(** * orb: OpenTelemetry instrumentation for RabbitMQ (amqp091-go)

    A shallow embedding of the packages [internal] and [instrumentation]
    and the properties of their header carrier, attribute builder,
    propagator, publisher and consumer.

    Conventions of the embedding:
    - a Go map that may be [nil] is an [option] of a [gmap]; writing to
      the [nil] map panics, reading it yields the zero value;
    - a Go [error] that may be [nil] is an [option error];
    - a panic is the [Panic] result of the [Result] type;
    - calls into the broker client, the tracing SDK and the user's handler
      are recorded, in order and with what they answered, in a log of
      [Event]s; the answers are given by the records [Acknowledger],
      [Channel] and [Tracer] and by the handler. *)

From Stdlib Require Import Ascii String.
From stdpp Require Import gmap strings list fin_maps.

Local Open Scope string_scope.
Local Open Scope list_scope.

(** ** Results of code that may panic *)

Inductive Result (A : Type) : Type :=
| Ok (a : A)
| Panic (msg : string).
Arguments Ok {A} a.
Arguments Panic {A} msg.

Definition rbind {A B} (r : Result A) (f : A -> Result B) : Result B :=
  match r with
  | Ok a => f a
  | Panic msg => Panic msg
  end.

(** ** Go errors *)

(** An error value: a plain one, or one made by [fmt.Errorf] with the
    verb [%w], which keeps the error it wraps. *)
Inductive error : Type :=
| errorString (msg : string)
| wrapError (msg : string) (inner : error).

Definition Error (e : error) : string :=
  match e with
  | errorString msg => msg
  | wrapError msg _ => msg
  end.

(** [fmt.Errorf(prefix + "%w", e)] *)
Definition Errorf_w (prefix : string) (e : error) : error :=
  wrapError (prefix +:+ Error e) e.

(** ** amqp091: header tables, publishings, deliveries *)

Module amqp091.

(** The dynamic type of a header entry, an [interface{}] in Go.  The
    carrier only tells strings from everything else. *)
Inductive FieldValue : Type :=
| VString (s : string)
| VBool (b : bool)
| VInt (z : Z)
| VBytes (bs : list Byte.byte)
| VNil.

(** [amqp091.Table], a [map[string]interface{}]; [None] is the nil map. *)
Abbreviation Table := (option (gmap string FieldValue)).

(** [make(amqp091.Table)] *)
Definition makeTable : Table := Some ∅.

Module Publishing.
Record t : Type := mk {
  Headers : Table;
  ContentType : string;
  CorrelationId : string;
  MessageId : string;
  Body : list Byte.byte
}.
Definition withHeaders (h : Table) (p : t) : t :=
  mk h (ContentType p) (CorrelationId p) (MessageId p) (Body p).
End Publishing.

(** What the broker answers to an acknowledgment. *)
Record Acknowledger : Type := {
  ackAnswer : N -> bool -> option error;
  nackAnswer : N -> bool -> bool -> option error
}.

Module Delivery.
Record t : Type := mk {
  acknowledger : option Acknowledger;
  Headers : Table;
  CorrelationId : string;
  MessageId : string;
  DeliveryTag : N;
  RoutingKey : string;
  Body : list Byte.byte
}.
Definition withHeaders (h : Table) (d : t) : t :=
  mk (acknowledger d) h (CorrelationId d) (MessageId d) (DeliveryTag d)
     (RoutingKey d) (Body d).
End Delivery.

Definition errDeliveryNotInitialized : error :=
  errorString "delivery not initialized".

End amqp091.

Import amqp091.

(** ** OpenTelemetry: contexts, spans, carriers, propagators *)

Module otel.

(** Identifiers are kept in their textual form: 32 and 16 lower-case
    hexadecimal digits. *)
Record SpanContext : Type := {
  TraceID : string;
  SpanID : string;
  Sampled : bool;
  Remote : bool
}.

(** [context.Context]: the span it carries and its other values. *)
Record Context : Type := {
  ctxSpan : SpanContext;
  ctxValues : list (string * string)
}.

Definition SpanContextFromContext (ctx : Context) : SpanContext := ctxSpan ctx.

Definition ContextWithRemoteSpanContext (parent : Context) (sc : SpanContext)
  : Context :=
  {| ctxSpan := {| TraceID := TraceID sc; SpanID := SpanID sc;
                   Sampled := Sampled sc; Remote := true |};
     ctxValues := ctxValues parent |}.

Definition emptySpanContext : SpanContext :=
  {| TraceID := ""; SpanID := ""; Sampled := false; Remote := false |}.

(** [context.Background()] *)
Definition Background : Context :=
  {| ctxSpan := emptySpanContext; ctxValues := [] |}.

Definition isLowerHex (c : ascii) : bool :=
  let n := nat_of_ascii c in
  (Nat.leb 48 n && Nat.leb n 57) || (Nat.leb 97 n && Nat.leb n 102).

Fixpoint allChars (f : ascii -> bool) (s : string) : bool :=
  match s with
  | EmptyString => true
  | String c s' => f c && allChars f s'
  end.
------------------------------------------------------------
WHAT YOU WILL DO: Reproduce the material above exactly, beginning at its first line and ending with the line that holds "propagator, publisher and consumer.". Include nothing else.

ANSWER SPACE:
(** * orb: OpenTelemetry instrumentation for RabbitMQ (amqp091-go)

    A shallow embedding of the packages [internal] and [instrumentation]
    and the properties of their header carrier, attribute builder,
    propagator, publisher and consumer.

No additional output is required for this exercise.